Task brief: The required lines are those that contain "only"; pull them out of the data and copy them.

(Saved data entries)
========================================

(** [__put_command(...) ? __get_result(...) : false]. *)
Definition exchange (fuel : nat) (command : Z) (command_data : list Z)
    (command_data_len send_timeout recv_timeout : Z)
    : M W (option (option Z)) :=
  let* sent := __put_command fuel command command_data command_data_len
                 send_timeout in
  match sent with
  | None => ret None
  | Some true => __get_result fuel recv_timeout
  | Some false => ret (Some None)
  end.

(** The last three lines of the copying variants.  [exchanged] is what
    the exchange gave: [result_size] is set only when it succeeded, and
    is read only then. *)
Definition copy_result (buff : list Z) (exchanged : option Z)
    (result_data : list Z) (result_data_len : Z)
    (return_false_if_received_data_is_zero : bool) : bool * list Z :=
  let result := match exchanged with Some _ => true | None => false end in
  let result_size := default 0 exchanged in
  let result_pointer := drop 2 buff in
  let result := if return_false_if_received_data_is_zero
                then result && negb (result_size =? 0) else result in
  if result
  then (true, memcpy result_data 0 result_pointer
                (Z.to_nat (Z.min result_data_len result_size)))
  else (false, memset result_data 0 (Z.to_nat result_data_len)).

(** The body shared by the copying variants, after the name is hashed. *)
Definition call_hashed (fuel : nat) (command : Z) (command_data : list Z)
    (command_data_len : Z) (result_data : list Z) (result_data_len : Z)
    (return_false_if_received_data_is_zero : bool)
    (send_timeout recv_timeout : Z) : M W (option (bool * list Z)) :=
  let* exchanged := exchange fuel command command_data command_data_len
                      send_timeout recv_timeout in
  match exchanged with
  | None => ret None
  | Some e =>
      let* s := get_self in
      ret (Some (copy_result (_buff s) e result_data result_data_len
                   return_false_if_received_data_is_zero))
  end.

(** [rpc_master::call(const char *name, ...)]; [None] also when hashing
    [name] reads past its end. *)
Definition call (fuel : nat) (char_signed : bool) (name : list Z)
    (command_data : list Z) (command_data_len : Z)
    (result_data : list Z) (result_data_len : Z)
    (return_false_if_received_data_is_zero : bool)
    (send_timeout recv_timeout : Z) : M W (option (bool * list Z)) :=
  match _hash char_signed name with
  | None => ret None
  | Some h =>
      call_hashed fuel h command_data command_data_len result_data
        result_data_len return_false_if_received_data_is_zero
        send_timeout recv_timeout
  end.

(** [rpc_master::call_no_args(const char *name, ...)]. *)
Definition call_no_args (fuel : nat) (char_signed : bool) (name : list Z)
    (result_data : list Z) (result_data_len : Z)
    (return_false_if_received_data_is_zero : bool)
    (send_timeout recv_timeout : Z) : M W (option (bool * list Z)) :=
  match _hash char_signed name with
  | None => ret None
  | Some h =>
      call_hashed fuel h [] 0 result_data result_data_len
        return_false_if_received_data_is_zero send_timeout recv_timeout
  end.

(** *** [rpc_slave] *)

(** Set by the constructor of [rpc_slave]. *)
Definition __out_command_header_ack : list Z :=
  _set_packet (replicate sizeof_ack 0) _COMMAND_HEADER_PACKET_MAGIC [] 0.
Definition __out_command_data_ack : list Z :=
  _set_packet (replicate sizeof_ack 0) _COMMAND_DATA_PACKET_MAGIC [] 0.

========================================

Result of this exercise:
    the exchange gave: [result_size] is set only when it succeeded, and
    is read only then. *)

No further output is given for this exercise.